■ **What is needed**: Copy out exactly the lines below that run from the one holding "nm_avatar : option string;" to the one holding "(** [sort_by(|a, b|", keeping both of those lines and no others.
(Beginning of Records provided)
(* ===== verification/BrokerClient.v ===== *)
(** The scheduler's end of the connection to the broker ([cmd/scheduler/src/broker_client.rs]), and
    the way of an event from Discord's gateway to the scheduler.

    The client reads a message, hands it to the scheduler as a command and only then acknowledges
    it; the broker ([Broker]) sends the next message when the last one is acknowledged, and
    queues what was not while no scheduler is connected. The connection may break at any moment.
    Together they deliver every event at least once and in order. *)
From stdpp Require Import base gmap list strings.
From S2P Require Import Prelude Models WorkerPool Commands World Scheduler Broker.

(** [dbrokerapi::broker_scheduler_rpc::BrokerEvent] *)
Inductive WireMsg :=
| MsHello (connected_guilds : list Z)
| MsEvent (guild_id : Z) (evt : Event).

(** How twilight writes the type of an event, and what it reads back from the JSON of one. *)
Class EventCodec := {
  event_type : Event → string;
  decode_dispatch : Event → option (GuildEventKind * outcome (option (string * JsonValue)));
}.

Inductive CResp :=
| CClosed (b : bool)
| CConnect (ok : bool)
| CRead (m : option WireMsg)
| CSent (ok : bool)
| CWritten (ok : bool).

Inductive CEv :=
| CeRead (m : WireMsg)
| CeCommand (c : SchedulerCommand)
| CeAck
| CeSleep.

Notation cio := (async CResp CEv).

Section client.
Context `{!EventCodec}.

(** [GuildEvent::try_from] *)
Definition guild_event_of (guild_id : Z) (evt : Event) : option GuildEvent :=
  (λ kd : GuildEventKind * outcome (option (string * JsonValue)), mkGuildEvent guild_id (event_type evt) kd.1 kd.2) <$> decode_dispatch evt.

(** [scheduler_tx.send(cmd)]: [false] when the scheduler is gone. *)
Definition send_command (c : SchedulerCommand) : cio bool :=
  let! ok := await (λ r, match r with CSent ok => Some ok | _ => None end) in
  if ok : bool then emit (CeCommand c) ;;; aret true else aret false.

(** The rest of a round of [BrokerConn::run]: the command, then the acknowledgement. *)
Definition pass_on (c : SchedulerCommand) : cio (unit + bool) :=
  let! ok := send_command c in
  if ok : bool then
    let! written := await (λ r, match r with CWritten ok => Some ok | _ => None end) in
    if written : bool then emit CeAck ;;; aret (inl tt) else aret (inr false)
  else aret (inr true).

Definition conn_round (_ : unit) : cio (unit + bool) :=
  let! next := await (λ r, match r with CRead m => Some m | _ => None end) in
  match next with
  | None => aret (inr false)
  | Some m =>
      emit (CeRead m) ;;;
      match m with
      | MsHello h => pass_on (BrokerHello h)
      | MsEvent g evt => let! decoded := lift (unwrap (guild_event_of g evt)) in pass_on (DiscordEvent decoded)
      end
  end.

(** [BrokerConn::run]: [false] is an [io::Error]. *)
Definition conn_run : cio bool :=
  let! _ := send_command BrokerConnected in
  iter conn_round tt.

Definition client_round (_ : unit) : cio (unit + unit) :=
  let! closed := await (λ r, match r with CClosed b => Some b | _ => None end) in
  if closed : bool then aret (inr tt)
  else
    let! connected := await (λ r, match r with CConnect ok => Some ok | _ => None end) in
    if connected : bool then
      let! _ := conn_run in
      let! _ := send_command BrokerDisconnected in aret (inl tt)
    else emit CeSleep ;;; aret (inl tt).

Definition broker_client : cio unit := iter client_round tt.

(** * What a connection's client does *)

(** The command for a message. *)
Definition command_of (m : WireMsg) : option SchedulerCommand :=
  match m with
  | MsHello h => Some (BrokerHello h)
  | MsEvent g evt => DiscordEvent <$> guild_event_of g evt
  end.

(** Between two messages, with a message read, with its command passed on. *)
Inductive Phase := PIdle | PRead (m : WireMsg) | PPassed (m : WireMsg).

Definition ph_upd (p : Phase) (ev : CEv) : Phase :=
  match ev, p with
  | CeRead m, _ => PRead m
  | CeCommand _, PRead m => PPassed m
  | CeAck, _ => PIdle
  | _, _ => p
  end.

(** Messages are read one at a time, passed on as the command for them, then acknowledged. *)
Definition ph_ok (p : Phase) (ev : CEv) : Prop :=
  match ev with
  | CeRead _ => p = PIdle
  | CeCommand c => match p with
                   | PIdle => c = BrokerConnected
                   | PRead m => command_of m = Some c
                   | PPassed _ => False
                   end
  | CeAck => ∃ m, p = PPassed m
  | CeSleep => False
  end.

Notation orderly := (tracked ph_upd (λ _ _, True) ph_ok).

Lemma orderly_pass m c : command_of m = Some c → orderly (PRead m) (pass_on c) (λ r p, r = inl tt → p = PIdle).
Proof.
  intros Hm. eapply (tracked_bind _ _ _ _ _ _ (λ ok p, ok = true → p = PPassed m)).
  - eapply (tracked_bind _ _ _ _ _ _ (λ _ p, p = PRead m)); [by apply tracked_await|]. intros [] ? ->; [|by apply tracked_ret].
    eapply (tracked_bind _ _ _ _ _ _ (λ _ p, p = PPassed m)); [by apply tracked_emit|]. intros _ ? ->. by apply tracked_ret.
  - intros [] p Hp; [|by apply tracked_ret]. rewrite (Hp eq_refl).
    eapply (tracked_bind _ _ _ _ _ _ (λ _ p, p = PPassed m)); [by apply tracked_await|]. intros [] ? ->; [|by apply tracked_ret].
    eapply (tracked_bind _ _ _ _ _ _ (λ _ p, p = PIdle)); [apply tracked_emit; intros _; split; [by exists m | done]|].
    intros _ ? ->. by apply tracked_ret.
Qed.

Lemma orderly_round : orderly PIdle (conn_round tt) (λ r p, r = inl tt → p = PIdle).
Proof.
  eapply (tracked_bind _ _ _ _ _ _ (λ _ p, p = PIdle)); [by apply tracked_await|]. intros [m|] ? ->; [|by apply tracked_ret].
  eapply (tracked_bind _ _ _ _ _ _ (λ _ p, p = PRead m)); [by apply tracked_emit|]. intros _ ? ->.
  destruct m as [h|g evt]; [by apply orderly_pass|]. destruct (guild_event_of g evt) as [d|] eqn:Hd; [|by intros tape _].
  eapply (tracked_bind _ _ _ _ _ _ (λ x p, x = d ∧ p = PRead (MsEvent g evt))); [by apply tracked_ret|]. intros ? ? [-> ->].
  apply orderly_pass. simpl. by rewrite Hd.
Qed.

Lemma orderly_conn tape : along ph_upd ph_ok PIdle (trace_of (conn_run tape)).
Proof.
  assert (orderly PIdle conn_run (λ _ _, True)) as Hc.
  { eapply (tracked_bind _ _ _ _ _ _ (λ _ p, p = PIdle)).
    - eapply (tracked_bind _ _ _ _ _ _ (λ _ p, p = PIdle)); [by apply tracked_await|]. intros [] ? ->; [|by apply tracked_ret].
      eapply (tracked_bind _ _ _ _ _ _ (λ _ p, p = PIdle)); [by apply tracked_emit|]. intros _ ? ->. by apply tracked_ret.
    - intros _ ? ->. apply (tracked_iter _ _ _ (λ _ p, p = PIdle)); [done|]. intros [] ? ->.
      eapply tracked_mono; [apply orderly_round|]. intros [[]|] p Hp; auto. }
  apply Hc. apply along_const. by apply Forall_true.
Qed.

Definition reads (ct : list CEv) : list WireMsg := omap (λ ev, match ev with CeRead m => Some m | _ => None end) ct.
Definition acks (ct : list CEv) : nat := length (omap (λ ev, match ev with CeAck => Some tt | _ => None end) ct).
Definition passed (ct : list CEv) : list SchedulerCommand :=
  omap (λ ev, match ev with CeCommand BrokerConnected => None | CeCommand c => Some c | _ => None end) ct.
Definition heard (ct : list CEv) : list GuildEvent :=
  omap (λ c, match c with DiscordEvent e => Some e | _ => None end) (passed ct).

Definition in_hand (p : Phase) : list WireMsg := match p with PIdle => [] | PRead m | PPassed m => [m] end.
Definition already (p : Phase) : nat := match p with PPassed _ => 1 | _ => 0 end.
(End of Records provided)
(Beginning of Records provided)
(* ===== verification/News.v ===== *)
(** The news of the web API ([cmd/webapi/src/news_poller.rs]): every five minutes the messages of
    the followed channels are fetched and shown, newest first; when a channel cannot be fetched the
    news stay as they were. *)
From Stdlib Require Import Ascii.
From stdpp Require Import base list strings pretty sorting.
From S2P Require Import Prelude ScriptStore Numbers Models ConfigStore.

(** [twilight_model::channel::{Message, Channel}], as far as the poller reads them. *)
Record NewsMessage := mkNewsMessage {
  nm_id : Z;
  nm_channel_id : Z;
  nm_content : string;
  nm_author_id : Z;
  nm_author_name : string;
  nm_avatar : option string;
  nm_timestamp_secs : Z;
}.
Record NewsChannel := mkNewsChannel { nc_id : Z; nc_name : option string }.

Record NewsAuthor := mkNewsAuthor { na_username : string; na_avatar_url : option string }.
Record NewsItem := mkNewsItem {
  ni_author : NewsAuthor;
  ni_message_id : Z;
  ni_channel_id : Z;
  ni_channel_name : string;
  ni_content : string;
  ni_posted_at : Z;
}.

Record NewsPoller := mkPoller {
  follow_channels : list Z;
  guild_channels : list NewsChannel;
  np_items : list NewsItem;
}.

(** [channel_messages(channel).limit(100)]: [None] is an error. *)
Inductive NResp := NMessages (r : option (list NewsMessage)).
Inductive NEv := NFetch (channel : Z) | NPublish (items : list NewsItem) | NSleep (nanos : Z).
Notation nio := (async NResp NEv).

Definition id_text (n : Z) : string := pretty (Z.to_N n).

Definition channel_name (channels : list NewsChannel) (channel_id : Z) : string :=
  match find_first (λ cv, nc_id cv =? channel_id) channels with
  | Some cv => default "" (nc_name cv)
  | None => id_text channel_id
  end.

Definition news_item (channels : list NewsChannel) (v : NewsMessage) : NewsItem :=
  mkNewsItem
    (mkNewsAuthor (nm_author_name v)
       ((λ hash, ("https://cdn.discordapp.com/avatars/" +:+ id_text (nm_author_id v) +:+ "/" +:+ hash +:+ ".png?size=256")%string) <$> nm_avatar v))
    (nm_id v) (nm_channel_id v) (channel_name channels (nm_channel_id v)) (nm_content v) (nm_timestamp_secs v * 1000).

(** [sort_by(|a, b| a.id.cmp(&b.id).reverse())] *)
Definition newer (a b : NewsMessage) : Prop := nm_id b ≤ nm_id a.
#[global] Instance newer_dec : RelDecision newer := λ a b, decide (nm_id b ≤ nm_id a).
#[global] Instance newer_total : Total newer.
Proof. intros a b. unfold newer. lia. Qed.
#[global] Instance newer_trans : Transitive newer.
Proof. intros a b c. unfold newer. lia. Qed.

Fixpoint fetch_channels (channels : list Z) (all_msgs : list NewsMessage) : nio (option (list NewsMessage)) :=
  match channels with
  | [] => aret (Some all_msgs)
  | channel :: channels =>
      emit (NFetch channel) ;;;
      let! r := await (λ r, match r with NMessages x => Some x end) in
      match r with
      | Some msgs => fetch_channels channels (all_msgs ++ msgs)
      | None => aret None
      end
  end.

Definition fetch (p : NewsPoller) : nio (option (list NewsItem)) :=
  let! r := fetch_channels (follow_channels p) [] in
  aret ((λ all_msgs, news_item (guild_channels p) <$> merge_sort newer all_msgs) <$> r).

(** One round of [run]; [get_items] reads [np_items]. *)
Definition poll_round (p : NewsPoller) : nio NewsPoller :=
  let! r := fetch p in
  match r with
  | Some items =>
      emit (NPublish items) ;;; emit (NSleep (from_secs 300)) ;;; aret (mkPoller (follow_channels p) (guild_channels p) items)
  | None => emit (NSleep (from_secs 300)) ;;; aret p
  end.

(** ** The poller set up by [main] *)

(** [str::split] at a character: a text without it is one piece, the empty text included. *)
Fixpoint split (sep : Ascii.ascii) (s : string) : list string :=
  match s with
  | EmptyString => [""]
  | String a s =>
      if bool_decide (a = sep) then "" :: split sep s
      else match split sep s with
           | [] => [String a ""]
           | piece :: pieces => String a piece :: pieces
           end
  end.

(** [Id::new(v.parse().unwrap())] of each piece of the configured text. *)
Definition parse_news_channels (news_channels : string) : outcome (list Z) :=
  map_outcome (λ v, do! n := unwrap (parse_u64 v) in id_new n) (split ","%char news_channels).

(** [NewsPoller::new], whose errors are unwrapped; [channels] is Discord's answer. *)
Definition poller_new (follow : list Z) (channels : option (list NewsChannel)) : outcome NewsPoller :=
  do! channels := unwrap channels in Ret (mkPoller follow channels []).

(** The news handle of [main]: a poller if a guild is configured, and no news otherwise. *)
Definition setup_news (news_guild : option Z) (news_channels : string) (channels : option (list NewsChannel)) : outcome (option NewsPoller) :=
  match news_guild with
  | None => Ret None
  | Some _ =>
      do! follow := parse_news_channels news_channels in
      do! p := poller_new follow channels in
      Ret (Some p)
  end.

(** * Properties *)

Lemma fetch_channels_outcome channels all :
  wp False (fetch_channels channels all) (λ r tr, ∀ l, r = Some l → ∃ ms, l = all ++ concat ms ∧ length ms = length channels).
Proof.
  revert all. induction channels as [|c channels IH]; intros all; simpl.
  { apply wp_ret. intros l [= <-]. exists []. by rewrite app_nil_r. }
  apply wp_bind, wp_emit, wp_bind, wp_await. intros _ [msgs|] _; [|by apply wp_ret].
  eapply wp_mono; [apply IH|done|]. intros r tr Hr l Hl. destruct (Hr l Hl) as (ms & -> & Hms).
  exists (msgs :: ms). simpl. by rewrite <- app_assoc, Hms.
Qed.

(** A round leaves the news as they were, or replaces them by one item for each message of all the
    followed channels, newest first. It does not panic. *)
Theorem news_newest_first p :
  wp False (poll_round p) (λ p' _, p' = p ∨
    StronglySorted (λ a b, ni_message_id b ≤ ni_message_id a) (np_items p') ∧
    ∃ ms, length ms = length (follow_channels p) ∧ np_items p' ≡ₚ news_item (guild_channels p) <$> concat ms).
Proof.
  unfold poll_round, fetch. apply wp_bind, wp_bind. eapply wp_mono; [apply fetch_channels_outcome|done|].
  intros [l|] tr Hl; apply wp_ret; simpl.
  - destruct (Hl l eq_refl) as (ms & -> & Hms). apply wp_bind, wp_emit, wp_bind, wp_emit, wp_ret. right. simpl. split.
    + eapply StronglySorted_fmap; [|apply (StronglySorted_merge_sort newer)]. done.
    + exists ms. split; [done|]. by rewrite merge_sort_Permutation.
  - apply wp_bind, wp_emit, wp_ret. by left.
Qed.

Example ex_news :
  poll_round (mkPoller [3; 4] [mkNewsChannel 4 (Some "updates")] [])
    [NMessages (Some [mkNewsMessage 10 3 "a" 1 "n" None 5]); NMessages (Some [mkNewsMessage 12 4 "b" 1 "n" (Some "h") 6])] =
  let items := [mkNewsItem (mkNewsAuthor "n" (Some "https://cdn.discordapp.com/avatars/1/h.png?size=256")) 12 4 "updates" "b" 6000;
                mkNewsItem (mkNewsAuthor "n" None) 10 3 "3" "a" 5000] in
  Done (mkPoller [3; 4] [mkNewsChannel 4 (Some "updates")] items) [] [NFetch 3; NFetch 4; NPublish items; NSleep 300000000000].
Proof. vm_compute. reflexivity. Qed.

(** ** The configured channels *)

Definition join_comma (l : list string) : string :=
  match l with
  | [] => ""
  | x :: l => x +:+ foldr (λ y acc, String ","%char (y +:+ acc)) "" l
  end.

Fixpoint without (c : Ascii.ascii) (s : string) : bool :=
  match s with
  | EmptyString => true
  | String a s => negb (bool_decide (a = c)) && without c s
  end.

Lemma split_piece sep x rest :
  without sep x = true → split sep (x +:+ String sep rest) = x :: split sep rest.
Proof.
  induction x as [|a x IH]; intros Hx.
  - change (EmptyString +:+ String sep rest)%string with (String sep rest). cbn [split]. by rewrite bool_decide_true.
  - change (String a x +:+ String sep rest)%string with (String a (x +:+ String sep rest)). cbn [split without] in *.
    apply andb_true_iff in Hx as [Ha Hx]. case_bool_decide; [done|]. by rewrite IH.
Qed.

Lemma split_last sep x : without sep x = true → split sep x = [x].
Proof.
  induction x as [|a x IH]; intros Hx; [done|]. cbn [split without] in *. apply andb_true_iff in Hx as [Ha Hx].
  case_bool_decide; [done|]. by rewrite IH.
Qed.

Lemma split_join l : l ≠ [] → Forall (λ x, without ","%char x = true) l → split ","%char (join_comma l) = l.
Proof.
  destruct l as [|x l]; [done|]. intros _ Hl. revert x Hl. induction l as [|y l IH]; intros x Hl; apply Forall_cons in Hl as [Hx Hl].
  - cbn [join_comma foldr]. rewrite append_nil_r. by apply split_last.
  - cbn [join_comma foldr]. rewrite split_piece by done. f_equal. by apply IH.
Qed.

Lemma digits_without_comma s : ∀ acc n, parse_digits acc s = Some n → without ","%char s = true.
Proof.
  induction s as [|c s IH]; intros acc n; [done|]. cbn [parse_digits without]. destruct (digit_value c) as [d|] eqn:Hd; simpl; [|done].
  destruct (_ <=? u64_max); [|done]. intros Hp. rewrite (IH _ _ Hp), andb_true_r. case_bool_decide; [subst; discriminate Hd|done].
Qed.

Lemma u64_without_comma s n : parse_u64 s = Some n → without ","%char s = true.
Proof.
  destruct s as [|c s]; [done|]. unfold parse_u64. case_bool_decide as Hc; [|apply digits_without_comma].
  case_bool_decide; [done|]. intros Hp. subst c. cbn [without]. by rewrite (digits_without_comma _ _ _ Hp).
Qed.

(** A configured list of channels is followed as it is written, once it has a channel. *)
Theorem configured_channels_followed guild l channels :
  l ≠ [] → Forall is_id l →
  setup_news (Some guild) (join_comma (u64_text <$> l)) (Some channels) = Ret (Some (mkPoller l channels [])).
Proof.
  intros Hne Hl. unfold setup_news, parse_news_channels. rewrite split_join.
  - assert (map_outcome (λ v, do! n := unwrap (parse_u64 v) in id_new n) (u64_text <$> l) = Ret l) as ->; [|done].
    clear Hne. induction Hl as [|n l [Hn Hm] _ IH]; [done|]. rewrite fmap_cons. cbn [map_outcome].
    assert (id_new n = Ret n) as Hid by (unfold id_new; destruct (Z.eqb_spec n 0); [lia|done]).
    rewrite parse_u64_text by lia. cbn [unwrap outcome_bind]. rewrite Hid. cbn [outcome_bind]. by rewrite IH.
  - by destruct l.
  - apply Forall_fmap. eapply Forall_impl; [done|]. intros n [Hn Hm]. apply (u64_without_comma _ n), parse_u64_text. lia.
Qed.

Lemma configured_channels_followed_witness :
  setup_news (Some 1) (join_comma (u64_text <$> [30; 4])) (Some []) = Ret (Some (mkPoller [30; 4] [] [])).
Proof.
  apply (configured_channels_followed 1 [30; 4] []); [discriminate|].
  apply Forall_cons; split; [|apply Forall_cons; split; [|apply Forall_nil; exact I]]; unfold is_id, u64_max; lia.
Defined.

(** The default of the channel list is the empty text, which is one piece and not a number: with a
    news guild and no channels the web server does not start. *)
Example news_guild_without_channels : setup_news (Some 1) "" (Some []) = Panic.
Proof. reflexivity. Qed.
(End of Records provided)
■ **Answer box**:
  nm_avatar : option string;
  nm_timestamp_secs : Z;
}.
Record NewsChannel := mkNewsChannel { nc_id : Z; nc_name : option string }.

Record NewsAuthor := mkNewsAuthor { na_username : string; na_avatar_url : option string }.
Record NewsItem := mkNewsItem {
  ni_author : NewsAuthor;
  ni_message_id : Z;
  ni_channel_id : Z;
  ni_channel_name : string;
  ni_content : string;
  ni_posted_at : Z;
}.

Record NewsPoller := mkPoller {
  follow_channels : list Z;
  guild_channels : list NewsChannel;
  np_items : list NewsItem;
}.

(** [channel_messages(channel).limit(100)]: [None] is an error. *)
Inductive NResp := NMessages (r : option (list NewsMessage)).
Inductive NEv := NFetch (channel : Z) | NPublish (items : list NewsItem) | NSleep (nanos : Z).
Notation nio := (async NResp NEv).

Definition id_text (n : Z) : string := pretty (Z.to_N n).

Definition channel_name (channels : list NewsChannel) (channel_id : Z) : string :=
  match find_first (λ cv, nc_id cv =? channel_id) channels with
  | Some cv => default "" (nc_name cv)
  | None => id_text channel_id
  end.

Definition news_item (channels : list NewsChannel) (v : NewsMessage) : NewsItem :=
  mkNewsItem
    (mkNewsAuthor (nm_author_name v)
       ((λ hash, ("https://cdn.discordapp.com/avatars/" +:+ id_text (nm_author_id v) +:+ "/" +:+ hash +:+ ".png?size=256")%string) <$> nm_avatar v))
    (nm_id v) (nm_channel_id v) (channel_name channels (nm_channel_id v)) (nm_content v) (nm_timestamp_secs v * 1000).

(** [sort_by(|a, b| a.id.cmp(&b.id).reverse())] *)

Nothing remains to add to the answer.